Word(s) of the Day 3 by francoise

Word(s) of the Day 3

Word of the day: festival

Sad-Fests

In 2008, when Liam was 11 and Tati was 10, Gabrielle and I took the two kids with us on a visit to Switzerland. My nephew came along as well. This was my first trip back after having in 2003 left a terrible marriage in a departure followed by 11 (count them) emergency injunctions filed against me in both Swiss and U.S. courts. At one point my passport was seized by the authorities and at another point my bank account was completely emptied.

Actually, I had returned to Switzerland for a couple of days in 2004 for what I had thought would be a divorce hearing, but what turned out to be a courtroom harangue by Liam’s father during which he claimed that he did not wish to divorce me, ever. The harangue also detailed my evil motivations and my evil nature; he pounded the big wooden table in the courtroom to emphasize every point. The court was stunned, but in that moment, there was nothing either the court or I could do to advance matters legally. I returned to the United States, although not before I had provoked a terrible rift with my favorite aunt. That rift is a separate story. Suffice it to say here that on the plane home I sat in tears for the entire transatlantic crossing. I neither ate nor read nor slept. I just cried. Even the flight attendants left me alone.

Even though international legal maneuverings had eventually led to a divorce in 2006, when we arrived with the kids in 2008, the first news I had upon reaching Swiss soil was that an emergency order had been filed and that I had to appear in court a couple days hence. This assault has a certain hilarity now (though perhaps a slightly hysterical hilarity), but at the time I can say that, even before I opened the official summons delivered to my uncle’s house, the heaviness, terror and dread characterizing my ten year marriage descended upon me again like a ton of bricks.

Somehow, however, the five of us managed to have a wonderful visit, go on fabulous outings, and see relatives, including my uncle who died of cancer later that same year. Liam and Tati put on amazing plays for the adults in the evenings. Despite Gabrielle’s worries, Tati did not fall down a mountain into an alpine cataract. We enjoyed the long Northern twilights. We visited castles. We walked in the beautiful countryside. We cooked delicious food. We even breached the invisible border to German-speaking Switzerland. “Why would you want to go there?” asked my relatives, but the internet had shown Gabrielle some wonderful caves and waterfalls.

In that era, Liam was extremely fond of Chicken Soup for the Soul and had brought several volumes with him. In quiet moments, he and Tati compulsively read those heartstring-pulling tales. We would look over and see both children sitting on the couch, completely engulfed in tears. “We’re having a sad fest,” they explained.
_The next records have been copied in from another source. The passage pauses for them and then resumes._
Lemma sane_of s s' :
  wf s' →
  (∀ t f l x, bucket s' t f = Some l → x ∈ l → ∃ l0, bucket s t f = Some l0 ∧ x ∈ l0) →
  (∀ x eff, effects s !! x = Some eff →
     ∃ eff', effects s' !! x = Some eff' ∧ deps eff' = deps eff) →
  (∀ x, x ∈ updateQueue s' → x ∈ updateQueue s) →
  (∀ x, x ∈ effectStack s' → x ∈ effectStack s) →
  activeEffect s' = last (effectStack s') →
  (∀ x, scheduler_of s' x = scheduler_of s x) →
  (∀ w, watchEffect_of <$> watchers s' !! w = watchEffect_of <$> watchers s !! w) →
  (∀ c, computedEffect <$> computeds s' !! c = computedEffect <$> computeds s !! c) →
  sane s → sane s'.
Proof.
  intros Hwf Hb He Hq Hst Ha Hsch Hw Hc [_ Sb Sq Ss Sa Sw Sc Sl].
  assert (Hv : ∀ x, x < length (effects s) → x < length (effects s')).
  { intros x Hx. destruct (lookup_lt_is_Some_2 _ _ Hx) as [eff Heff].
    destruct (He _ _ Heff) as (eff' & H' & _). by eapply lookup_lt_Some. }
  split; [done| | | |done| | |].
  - intros t f l x Hl Hx. destruct (Hb _ _ _ _ Hl Hx) as (l0 & Hl0 & Hx0).
    destruct (Sb _ _ _ _ Hl0 Hx0) as (eff & Heff & Hd).
    destruct (He _ _ Heff) as (eff' & H' & Hd'). exists eff'. by rewrite Hd'.
  - intros x Hx. auto.
  - intros x Hx. auto.
  - intros x w. rewrite Hsch, Hw. apply Sw.
  - intros x c. rewrite Hsch, Hc. apply Sc.
  - intros c cc Hcc. rewrite Hsch. specialize (Hc c). rewrite Hcc in Hc. simpl in Hc.
    destruct (computeds s !! c) as [cc0|] eqn:E; [|done]. simpl in Hc.
    injection Hc as ->. by apply Sl.
Qed.

(** A change that leaves the registry, the effects, the queue, the stack
    and the closures as they are. *)
Lemma sane_frame s s' :
  targetMap s' = targetMap s → effects s' = effects s →
  updateQueue s' = updateQueue s → effectStack s' = effectStack s →
  activeEffect s' = activeEffect s →
  watchers s' = watchers s → computeds s' = computeds s →
  sane s → sane s'.
Proof.
  intros Ht He Hq Hs Ha Hw Hc Hsane. apply (sane_of s); try done.
  - apply (wf_frame s); try done; [by intros x; rewrite Hq|apply Hsane].
  - intros t f l x. unfold bucket. rewrite Ht. eauto.
  - intros x eff. rewrite He. eauto.
  - intros x. by rewrite Hq.
  - intros x. by rewrite Hs.
  - rewrite Ha, Hs. apply Hsane.
  - intros x. unfold scheduler_of. by rewrite He.
  - intros w. by rewrite Hw.
  - intros c. by rewrite Hc.
Qed.

Lemma effects_cleanup_deps e s x eff :
  effects s !! x = Some eff →
  ∃ eff', effects (cleanup e s) !! x = Some eff' ∧ deps eff' = deps eff.
Proof.
  intros Hx. unfold cleanup. destruct (effects s !! e) as [eff0|] eqn:E; [|eauto].
  simpl. rewrite list_lookup_alter. case_decide; [|eauto].
  subst. rewrite Hx. simpl. eauto.
Qed.

Lemma bucket_cleanup_sub e s t f l x :
  bucket (cleanup e s) t f = Some l → x ∈ l →
  ∃ l0, bucket s t f = Some l0 ∧ x ∈ l0.
Proof.
  destruct (effects s !! e) as [eff|] eqn:E.
  - rewrite (bucket_cleanup _ _ _ _ _ E). case_decide; [|eauto].
    destruct (bucket s t f) as [l0|]; simpl; [|done].
    intros [= <-] [_ Hx]%elem_of_set_delete. eauto.
  - unfold cleanup. rewrite E. eauto.
Qed.

Lemma activeEffect_cleanup e s : activeEffect (cleanup e s) = activeEffect s.
Proof. unfold cleanup. by destruct (effects s !! e). Qed.

Lemma wf_cleanup e s : wf s → wf (cleanup e s).
Proof.
  intros [H1 H2 H3]. split.
  - intros c cc. rewrite computeds_cleanup, scheduler_of_cleanup. apply H1.
  - intros w wr. rewrite watchers_cleanup, scheduler_of_cleanup. apply H2.
  - intros x. rewrite updateQueue_cleanup, scheduler_of_cleanup. apply H3.
Qed.

Lemma sane_cleanup e s : sane s → sane (cleanup e s).
Proof.
  intros Hs. apply (sane_of s); try done.
  - apply wf_cleanup, Hs.
  - apply bucket_cleanup_sub.
  - apply effects_cleanup_deps.
  - intros x. by rewrite updateQueue_cleanup.
  - intros x. by rewrite effectStack_cleanup.
  - rewrite activeEffect_cleanup, effectStack_cleanup. apply Hs.
  - intros x. apply scheduler_of_cleanup.
  - intros w. by rewrite watchers_cleanup.
  - intros c. by rewrite computeds_cleanup.
Qed.

Lemma scheduler_of_new_effect body sch s x :
  x < length (effects s) →
  scheduler_of (new_effect body sch s).2 x = scheduler_of s x.
Proof. intros Hx. unfold scheduler_of. simpl. by rewrite lookup_app_l. Qed.

Lemma scheduler_of_new_effect_eq body sch s :
  scheduler_of (new_effect body sch s).2 (length (effects s)) = sch.
Proof. unfold scheduler_of. simpl. by rewrite list_lookup_middle. Qed.

Lemma scheduler_of_new_effect_ge body sch s x :
  length (effects s) < x → scheduler_of (new_effect body sch s).2 x = None.
Proof.
  intros Hx. unfold scheduler_of. simpl. rewrite lookup_ge_None_2; [done|].
  rewrite length_app. simpl. lia.
Qed.

Lemma is_Some_scheduler_lt s x : is_Some (scheduler_of s x) → x < length (effects s).
Proof.
  unfold scheduler_of. intros [sch H].
  destruct (effects s !! x) eqn:E; [|done]. by eapply lookup_lt_Some.
Qed.

(** What an effect appended to the table leaves as it was. *)
Lemma sane_new_effect body sch s s' :
  sane s →
  targetMap s' = targetMap s → effects s' = effects s ++ [mkEffect body [] None sch] →
  updateQueue s' = updateQueue s → effectStack s' = effectStack s →
  activeEffect s' = activeEffect s →
  (∀ x w, scheduler_of s' x = Some (SWatch w) → watchEffect_of <$> watchers s' !! w = Some x) →
  (∀ x c, scheduler_of s' x = Some (SComputed c) → computedEffect <$> computeds s' !! c = Some x) →
  (∀ c cc, computeds s' !! c = Some cc → scheduler_of s' (computedEffect cc) = Some (SComputed c)) →
  (∀ w wr, watchers s' !! w = Some wr → is_Some (scheduler_of s' (watchEffect_of wr))) →
  sane s'.
Proof.
  intros Hs Ht He Hq Hst Ha Hw Hc Hl Hww.
  assert (Hold : ∀ x, x < length (effects s) → scheduler_of s' x = scheduler_of s x).
  { intros x Hx. unfold scheduler_of. rewrite He. by rewrite lookup_app_l. }
  assert (Hlen : length (effects s') = S (length (effects s))).
  { rewrite He, length_app. simpl. lia. }
  split.
  - split.
    + intros c cc Hcc. by rewrite (Hl _ _ Hcc).
    + done.
    + intros x. rewrite Hq. intros Hx. rewrite Hold; [by apply (wf_queue _ (sane_wf _ Hs))|].
      by apply (sane_queue _ Hs).
  - intros t f l x. unfold bucket. rewrite Ht. intros Hb Hx.
    destruct (sane_buckets _ Hs _ _ _ _ Hb Hx) as (eff & Heff & Hd).
    exists eff. split; [|done]. rewrite He. by apply lookup_app_l_Some.
  - intros x. rewrite Hq, Hlen. intros Hx%(sane_queue _ Hs). lia.
  - intros x. rewrite Hst, Hlen. intros Hx%(sane_stack _ Hs). lia.
  - rewrite Ha, Hst. apply Hs.
  - done.
  - done.
  - done.
Qed.
(** [AllocatePublicIPAddress]: [out = *result.Body.IpAddress] *)
Definition AllocatePublicIPAddress (regionID keyID keySecret instanceID : string)
  : list Request * (string * option SDKError) :=
  match newClient ecs regionID keyID keySecret with
  | inr err => ([], (EmptyString, Some err))
  | inl client =>
      let allocatePublicIPAddressRequest := AllocatePublicIpAddressRequest instanceID in
      let '(out, tryErr) :=
        closure EmptyString
                (AllocatePublicIpAddressWithOptions sdk client
                   allocatePublicIPAddressRequest)
                (fun result =>
                   match result with
                   | Some (Some ip) => inl ip
                   | _ => inr (EmptyString, nil_dereference)
                   end) in
      ([allocatePublicIPAddressRequest], returning out tryErr)
  end.

(** [DescribePrice] *)
Definition DescribePrice (regionID keyID keySecret instanceType priceUnit
                            imageID : string) (period : Z)
  : list Request * (option DescribePriceResponse * option SDKError) :=
  match newClient ecs regionID keyID keySecret with
  | inr err => ([], (None, Some err))
  | inl client =>
      let describePriceRequest :=
        DescribePriceRequest regionID instanceType priceUnit period imageID in
      let '(out, tryErr) :=
        closure None (DescribePriceWithOptions sdk client describePriceRequest)
                (fun result =>
                   match result with
                   | Some {| pi_Currency := Some c;
                             pi_OriginalPrice := Some o;
                             pi_TradePrice := Some t |} =>
                       inl (Some {| Currency := c; OriginalPrice := o;
                                    dp_TradePrice := t; USDPrice := zero32 |})
                   | _ => inr (None, nil_dereference)
                   end) in
      ([describePriceRequest], returning out tryErr)
  end.

(** [AuthorizeSecurityGroup] *)
Definition AuthorizeSecurityGroup (regionID keyID keySecret securityGroupID : string)
  : list Request * option SDKError :=
  match newClient ecs regionID keyID keySecret with
  | inr err => ([], Some err)
  | inl client =>
      let authorizeSecurityGroupRequest :=
        AuthorizeSecurityGroupRequest regionID securityGroupID
          [ {| IpProtocol := "ALL";
               SourceCidrIp := "0.0.0.0/0";
               PortRange := "-1/-1" |} ] in
      ([authorizeSecurityGroupRequest],
       snd (returning tt
              (snd (closure tt (AuthorizeSecurityGroupWithOptions sdk client
                                  authorizeSecurityGroupRequest)
                            (fun _ => inl tt)))))
  end.

(** [DescribeRegions]: the client is always created for the default
    region. *)
Definition DescribeRegions (keyID keySecret : string)
  : list Request * (option DescribeRegionsResponse * option SDKError) :=
  match newClient ecs defaultRegionID keyID keySecret with
  | inr err => ([], (None, Some err))
  | inl client =>
      let describeRegionsRequest := DescribeRegionsRequest in
      let '(result, tryErr) :=
        closure_direct (DescribeRegionsWithOptions sdk client describeRegionsRequest) in
      ([describeRegionsRequest], returning result tryErr)
  end.

(** [DescribeRecommendInstanceType] *)
Definition DescribeRecommendInstanceType (regionID keyID keySecret : string)
           (cores : Z) (memory : float32)
  : list Request * (option DescribeRecommendInstanceTypeResponse * option SDKError) :=
  match newClient ecs regionID keyID keySecret with
  | inr err => ([], (None, Some err))
  | inl client =>
      let describeRecommendInstanceTypeRequest :=
        DescribeRecommendInstanceTypeRequest "vpc" regionID cores memory "PrePaid" in
      let '(result, tryErr) :=
        closure_direct (DescribeRecommendInstanceTypeWithOptions sdk client
                          describeRecommendInstanceTypeRequest) in
      ([describeRecommendInstanceTypeRequest], returning result tryErr)
  end.

(** [CreateSecurityGroup]: [out = *result.Body.SecurityGroupId] *)
Definition CreateSecurityGroup (regionID keyID keySecret : string)
  : list Request * (string * option SDKError) :=
  match newClient ecs regionID keyID keySecret with
  | inr err => ([], (EmptyString, Some err))
  | inl client =>
      let createSecurityGroupRequest := CreateSecurityGroupRequest regionID in
      let '(out, tryErr) :=
        closure EmptyString
                (CreateSecurityGroupWithOptions sdk client createSecurityGroupRequest)
                (fun result =>
                   match result with
                   | Some (Some id) => inl id
                   | _ => inr (EmptyString, nil_dereference)
                   end) in
      ([createSecurityGroupRequest], returning out tryErr)
  end.
(** ** What an upgrade announces *)

Lemma UnloadExtension_registered_notifies s id e :
  wf s -> e ∈ registered s -> StringToLowerASCII id = id_ e ->
  exists evs type,
    UnloadExtension id s = Ok (add_events evs (unloaded_state e s))
    ∧ notifications evs = [(type, DetailsExtension e)]
    ∧ (type = EXTENSION_UNLOADED ∧ e ∈ extensions_ s
       ∨ type = EXTENSION_UNLOADED_DISABLED ∧ e ∈ disabled_extensions_ s).
Proof.
  intros Hwf He Hid. apply elem_of_app in He as [He|He].
  - eexists _, EXTENSION_UNLOADED.
    split; [by apply UnloadExtension_enabled_run|]. split; [|by left].
    cbn [notifications].
    by rewrite notifications_app, notifications_unloaded_events.
  - eexists _, EXTENSION_UNLOADED_DISABLED.
    split; [by apply UnloadExtension_disabled_run|]. split; [done|by right].
Qed.

Lemma trace_placed_state st e s : trace_ (placed_state st e s) = trace_ s.
Proof. by destruct st. Qed.
(** With a client, generateConceptImage does not throw.  It sends the
    primary request (with imageSize); when that fails with a message
    holding 403, PERMISSION_DENIED or Quota it sends exactly one more
    request, to the fallback model and without imageSize, and answers with
    the image of that response, or null when it has none or the fallback
    fails too; on any other failure of the primary model it answers null
    with no second request; and when the primary model answers, the result
    is its first inline image, or null when no part holds one. *)
Lemma concept_image_with_client :
  forall (generateContent : Request -> Result Response) (prompt : jsstring)
         (sent : list Request),
    let primary :=
      imageRequest (logoPrompt prompt) (str "1:1") PRIMARY_IMAGE_MODEL true in
    let fallback :=
      imageRequest (logoPrompt prompt) (str "1:1") FALLBACK_IMAGE_MODEL false in
    let run := generateConceptImage generateContent (Ok tt) prompt sent in
    (exists r, fst run = Ok r)
    /\ option_map imageSize (imageConfig fallback) = Some None
    /\ (forall e,
          generateContent primary = Throw e -> quotaClass (message e) = true ->
          snd run = sent ++ [primary; fallback]
          /\ fst run = match generateContent fallback with
                       | Ok fallbackResponse =>
                           Ok (firstInlineImage (parts fallbackResponse))
                       | Throw _ => Ok None
                       end)
    /\ (forall e,
          generateContent primary = Throw e -> quotaClass (message e) = false ->
          run = (Ok None, sent ++ [primary]))
    /\ (forall response,
          generateContent primary = Ok response ->
          run = (Ok (firstInlineImage (parts response)), sent ++ [primary])).
Proof.
  intros generateContent prompt sent primary fallback run.
  subst run. unfold generateConceptImage, try_catch, bind, lift, call, ret.
  fold primary. fold fallback.
  split.
  { destruct (generateContent primary) as [response | e]; cbn [fst].
    - eexists. reflexivity.
    - destruct (quotaClass (message e)); cbn [fst]; [ | eexists; reflexivity ].
      rewrite <- app_assoc. cbn [app].
      destruct (generateContent fallback); eexists; reflexivity. }
  split; [ reflexivity | ].
  split.
  { intros e He Hq. rewrite He, Hq. rewrite <- app_assoc. cbn [app].
    destruct (generateContent fallback); split; reflexivity. }
  split.
  { intros e He Hq. rewrite He, Hq. reflexivity. }
  intros response Hr. rewrite Hr. reflexivity.
Qed.
(** C4 at the scenario of the specification: the identifier LV11, the
    rule RIMI for cat-1, and the transaction the parser builds from a row
    whose beneficiary account is LV11 and whose purpose contains RIMI. *)
Lemma internal_transfer_priority_LV11 :
  data (@Parser.parseBankCSV platform [rowRimi]) = [txRimi]
  ∧ "LV11" ∈ ["LV11"]
  ∧ Js.trim (Js.toLowerCase "LV11") ≠ ""
  ∧ Js.includes (Matcher.relevantText txRimi) (Js.trim (Js.toLowerCase "LV11")) = true
  ∧ Matcher.applyMappings txRimi [ruleRimi] ["LV11"] = mkResult (Some INTERNAL) None
  ∧ Matcher.applyMappings txRimi [ruleRimi] [] = mkResult (Some "cat-1") None.
Proof.
  assert ("LV11" ∈ ["LV11"]) as Hin by (by apply list_elem_of_singleton).
  assert (Js.trim (Js.toLowerCase "LV11") ≠ "") as Hne by (vm_compute; discriminate).
  assert (Js.includes (Matcher.relevantText txRimi)
            (Js.trim (Js.toLowerCase "LV11")) = true) as Hinc
    by (vm_compute; reflexivity).
  split_and!.
  - vm_compute. reflexivity.
  - exact Hin.
  - exact Hne.
  - exact Hinc.
  - exact (MatcherFacts.internal_transfer_priority
             txRimi [ruleRimi] ["LV11"] "LV11" Hin Hne Hinc).
  - vm_compute. reflexivity.
Defined.

(** The conflict scenario: both subscription rules match. *)
Lemma applyMappings_conflicts_example :
  res_conflicts (Matcher.applyMappings txNetflix [ruleNetflix; ruleFlix] [])
  = Some ["cat-a"; "cat-b"]
  ∧ res_match (Matcher.applyMappings txNetflix [ruleNetflix; ruleFlix] []) = None
  ∧ NoDup ["cat-a"; "cat-b"].
Proof.
  destruct (MatcherFacts.applyMappings_conflicts txNetflix [ruleNetflix; ruleFlix] []
              ["cat-a"; "cat-b"] eq_refl) as (Hm & Hnd & _).
  split_and!; [reflexivity|exact Hm|exact Hnd].
Defined.

(** The card payment of the sample statement, with its beneficiary
    account among the ignored identifiers. *)
Lemma beneficiary_account_is_internal_example :
  @Parser.processRow platform 0 rowRimi = Parser.Pushed txRimi
  ∧ Matcher.applyMappings txRimi [ruleRimi] ["LV99"; "LV11"]
    = mkResult (Some INTERNAL) None.
Proof.
  assert (@Parser.processRow platform 0 rowRimi = Parser.Pushed txRimi) as Hp
    by (vm_compute; reflexivity).
  split; [exact Hp|].
  apply (@ParserFacts.beneficiary_account_is_internal platform 0 rowRimi txRimi
           "LV11" [ruleRimi] ["LV99"; "LV11"]).
  - exact Hp.
  - vm_compute. reflexivity.
  - apply elem_of_cons. right. apply list_elem_of_singleton. reflexivity.
  - vm_compute. discriminate.
Defined.

(** Manual resolution of the conflicted subscription of the sample store. *)
Lemma handleCategorize_resolves_example :
  Resolve.findById "ID200" (Store.getAllTransactions db0) = Some txNetflix
  ∧ transactions (Resolve.handleCategorize "ID200" "cat-a" db0) !! "ID200"
    = Some (set_conflicts None (set_categoryId (Some "cat-a") txNetflix)).
Proof.
  assert (Resolve.findById "ID200" (Store.getAllTransactions db0) = Some txNetflix)
    as Hf by (vm_compute; reflexivity).
  split; [exact Hf|].
  exact (proj1 (CategorisationFacts.handleCategorize_resolves
                  "ID200" "cat-a" db0 txNetflix Hf)).
Defined.

(** C6 as stated fails where the stored conflicts list the ids of the
    recomputed set in another order: the transaction is counted, and its
    state is the stored one up to that order. *)
Lemma reordered_conflicts_are_counted :
  (CategoriesPage.reapplyOne [ruleNetflix; ruleFlix] [] txNetflix).2 = true
  ∧ sameStateUpToOrder txNetflix
      (CategoriesPage.reapplyOne [ruleNetflix; ruleFlix] [] txNetflix).1
  ∧ (CategoriesPage.reapplyAll [ruleNetflix; ruleFlix] [] [txNetflix]).2 = 1
  ∧ (CategoriesPage.handleReapplyRules db0).2 = 1
  ∧ Forall2 sameStateUpToOrder
      (Store.getAllTransactions db0)
      (Store.getAllTransactions (CategoriesPage.handleReapplyRules db0).1).
Proof.
  assert (sameStateUpToOrder txNetflix
            (CategoriesPage.reapplyOne [ruleNetflix; ruleFlix] [] txNetflix).1) as H.
  { vm_compute. split_and!; try reflexivity. apply Permutation_swap. }
  split_and!; try (vm_compute; reflexivity); [exact H|].
  assert (Store.getAllTransactions (CategoriesPage.handleReapplyRules db0).1
          = [set_categoryId (Some "cat-1") txRimi;
             (CategoriesPage.reapplyOne [ruleNetflix; ruleFlix] [] txNetflix).1])
    as -> by (vm_compute; reflexivity).
  assert (Store.getAllTransactions db0
          = [set_categoryId (Some "cat-1") txRimi; txNetflix])
    as -> by (vm_compute; reflexivity).
  repeat constructor; try exact H.
Qed.
(** ** Random notes and chords *)

Lemma Qfloor_scaled (r : Q) (k : Z) :
  (0 <= r)%Q -> (r < 1)%Q -> 0 < k -> 0 <= Qfloor (r * inject_Z k) < k.
Proof.
  intros Hlo Hhi Hk.
  assert (Hkq : (0 < inject_Z k)%Q) by (rewrite Zlt_Qlt in Hk; exact Hk).
  split.
  - apply Qfloor_nonneg, Qmult_le_0_compat; [exact Hlo | apply Qlt_le_weak, Hkq].
  - rewrite Zlt_Qlt. eapply Qle_lt_trans; [apply Qfloor_le |].
    setoid_replace (inject_Z k) with (1 * inject_Z k)%Q at 2 by ring.
    apply Qmult_lt_compat_r; assumption.
Qed.

Lemma at_index_in_range {A} (arr : list A) (i : Z) :
  0 <= i < Z.of_nat (List.length arr) -> exists a, at_index arr i = Some a.
Proof.
  intros Hi. unfold at_index.
  destruct (i <? 0) eqn:E; [lia |].
  destruct (nth_error arr (Z.to_nat i)) as [a |] eqn:Hn; [eauto |].
  apply nth_error_None in Hn. lia.
Qed.

Lemma table_ok_length (s : State) : table_ok s -> List.length (allNotes s) = 84%nat.
Proof. intros [-> | ->]; reflexivity. Qed.

(** X13.  With readings of [Math.random()] in [[0, 1)], in a reachable
    state, random-note add appends one unselected note that starts on the
    grid, on a row of the table and named after it, with a duration from 1
    to 4; it changes nothing else, so the note's end may pass the last column
    by up to 3 without the grid growing. *)
Theorem random_note_on_grid (now : Z) (r1 r2 r3 : Q) (s : State) :
  reachable s ->
  (0 <= r1 /\ r1 < 1)%Q -> (0 <= r2 /\ r2 < 1)%Q -> (0 <= r3 /\ r3 < 1)%Q ->
  let s' := addRandomNote now r1 r2 r3 s in
  exists n name,
    notes s' = notes s ++ [n]
    /\ numberOfColumns s' = numberOfColumns s /\ selectedNote s' = selectedNote s
    /\ 0 <= rowIndex n < 84 /\ note n = Some name
    /\ at_index (allNotes s) (rowIndex n) = Some name
    /\ 0 <= colIndex n < numberOfColumns s /\ start n = colIndex n
    /\ 1 <= duration n <= 4 /\ selected n = false
    /\ colIndex n + duration n <= numberOfColumns s + 3.
Proof.
  intros Hreach [H1lo H1hi] [H2lo H2hi] [H3lo H3hi] s'. subst s'.
  pose proof (table_ok_length s (reachable_table_ok s Hreach)) as Hlen.
  pose proof (reachable_columns s Hreach) as Hcols.
  unfold addRandomNote. rewrite Hlen.
  pose proof (Qfloor_scaled r1 (Z.of_nat 84) H1lo H1hi ltac:(lia)) as Hrow.
  pose proof (Qfloor_scaled r2 (numberOfColumns s) H2lo H2hi ltac:(lia)) as Hcol.
  pose proof (Qfloor_scaled r3 4 H3lo H3hi ltac:(lia)) as Hdur.
  change (inject_Z 4) with 4%Q in Hdur.
  destruct (at_index_in_range (allNotes s) (Qfloor (r1 * inject_Z (Z.of_nat 84))))
    as [name Hname]; [rewrite Hlen; lia |].
  eexists. exists name. cbn [notes setNotes numberOfColumns selectedNote].
  split; [reflexivity |]. cbn [rowIndex colIndex note start duration selected].
  repeat split; try reflexivity; try exact Hname; lia.
Qed.

Lemma random_note_on_grid_witness :
  exists n name,
    notes (addRandomNote 0 (1 # 2) (99 # 100) (9 # 10) initialState) = [] ++ [n]
    /\ note n = Some name /\ colIndex n + duration n <= 64 + 3.
Proof.
  destruct (random_note_on_grid 0 (1 # 2) (99 # 100) (9 # 10) initialState)
    as [n [name [Hn [_ [_ [_ [Hname [_ [_ [_ [_ [_ Hend]]]]]]]]]]]].
  - apply steps_refl.
  - split; reflexivity || discriminate.
  - split; reflexivity || discriminate.
  - split; reflexivity || discriminate.
  - exists n, name. auto.
Defined.

(** X14.  Chord generation appends five unselected notes after the notes of
    the store, which it leaves as they are: the four intervals on columns
    0-3, 4-7, 8-11 and 12-15, named by the conversion of
    [261.63 * ratio], and the base note C4 over columns 0-15.  In a reachable
    state all five end within the grid, whose column count is unchanged. *)
Theorem chords_layout (now : nat -> Z) (toNote : float -> string) (s : State) :
  reachable s ->
  let s' := addPythagoreanChords now toNote s in
  exists chords,
    notes s' = notes s ++ chords
    /\ map (fun n => (note n, colIndex n, start n, duration n, selected n)) chords
       = [(Some (toNote (261.63 * (4 / 3))%float), 0, 0, 4, false);
          (Some (toNote (261.63 * (3 / 2))%float), 4, 4, 4, false);
          (Some (toNote (261.63 * (81 / 64))%float), 8, 8, 4, false);
          (Some (toNote (261.63 * (32 / 27))%float), 12, 12, 4, false);
          (Some "C4"%string, 0, 0, 16, false)]
    /\ Forall (fun n => rowIndex n = indexOf (allNotes s)
                                       (match note n with Some x => x | None => "" end)) chords
    /\ Forall (fun n => colIndex n + duration n <= 16 /\ 16 < numberOfColumns s') chords
    /\ numberOfColumns s' = numberOfColumns s /\ selectedNote s' = selectedNote s.
Proof.
  intros Hreach s'. pose proof (reachable_columns s Hreach) as Hcols.
  eexists. subst s'. unfold addPythagoreanChords. cbn [notes setNotes emit].
  split; [reflexivity |]. split; [reflexivity |].
  split; [repeat constructor |].
  split; [| split; reflexivity].
  repeat constructor; cbn; lia.
Qed.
What a concept! Tati’s grandmother, who does drama with children in the guise of a school speech-language-pathologist, later adopted the concept into a very successful and popular acting exercise in which the kids sat on the stage couch with little booklets that prompted sob-fests or sing-fests or mad-fests or happy-fests or…? The list of possibilities was long and made even longer by the students who enthusiastically produced little booklets each devoted to a certain kind of fest.

Liam refused to do high school graduation, either sparing me a long boring ceremony or depriving me of a maternal right to such a ceremony. I’m not sure which. I myself never attended graduations, so why should he have to do so? But we did attend a friend’s home school graduation ceremony held in a church. It was unbelievably moving, each kid’s parents giving slide-shows and little speeches chronicling the homeschool experience and handing their child a diploma. I was on the verge of tears the entire time. The very last in the alphabet were my friends. Their retrospective slide show included Liam as well starting from age two or so. Yes, it was a complete and unabashed sob-fest. Luckily Joe had brought plenty of Kleenex in his back pocket.
What an amazing story. I think we all have "fests" but don't recognize them as such. Thank you for sharing your story. The photo is a great picture of sadness. Well done, my friend!
July 3rd, 2015  
Sam
Ah yes I love "fests" too - my favourite being a sleep fest! Or maybe I just like eating fests! What a story Francois........!
July 3rd, 2015  
a really good combination of words and image.
July 4th, 2015  
That's quite a story and great photo to accompany
July 4th, 2015  
Amazing combination of image and story
thank you for sharing
I know all about fests too - rather than sad fest we call it tissue fest or sob fest but the result is the same.
July 4th, 2015  
A powerful poignant capture to go with your narrative.
July 4th, 2015  
Sometimes I just cry because I miss both of my parents. In a way it just feels good. It sounds to me like you had earned the right to cry from coast to coast. A powerful story and a powerful picture.
July 4th, 2015  
Yeah, what @olivetreeann said! There are so many tears in life anyway, but sometimes allowing them to flow feels like it washes you clean.
July 7th, 2015  
Thanks for sharing.....I think all of us have his own cross. After losing 2 children 1983 and 2008 and a husband with Alzheimers....I think every bodies cross just differ. May the good days lay ahead!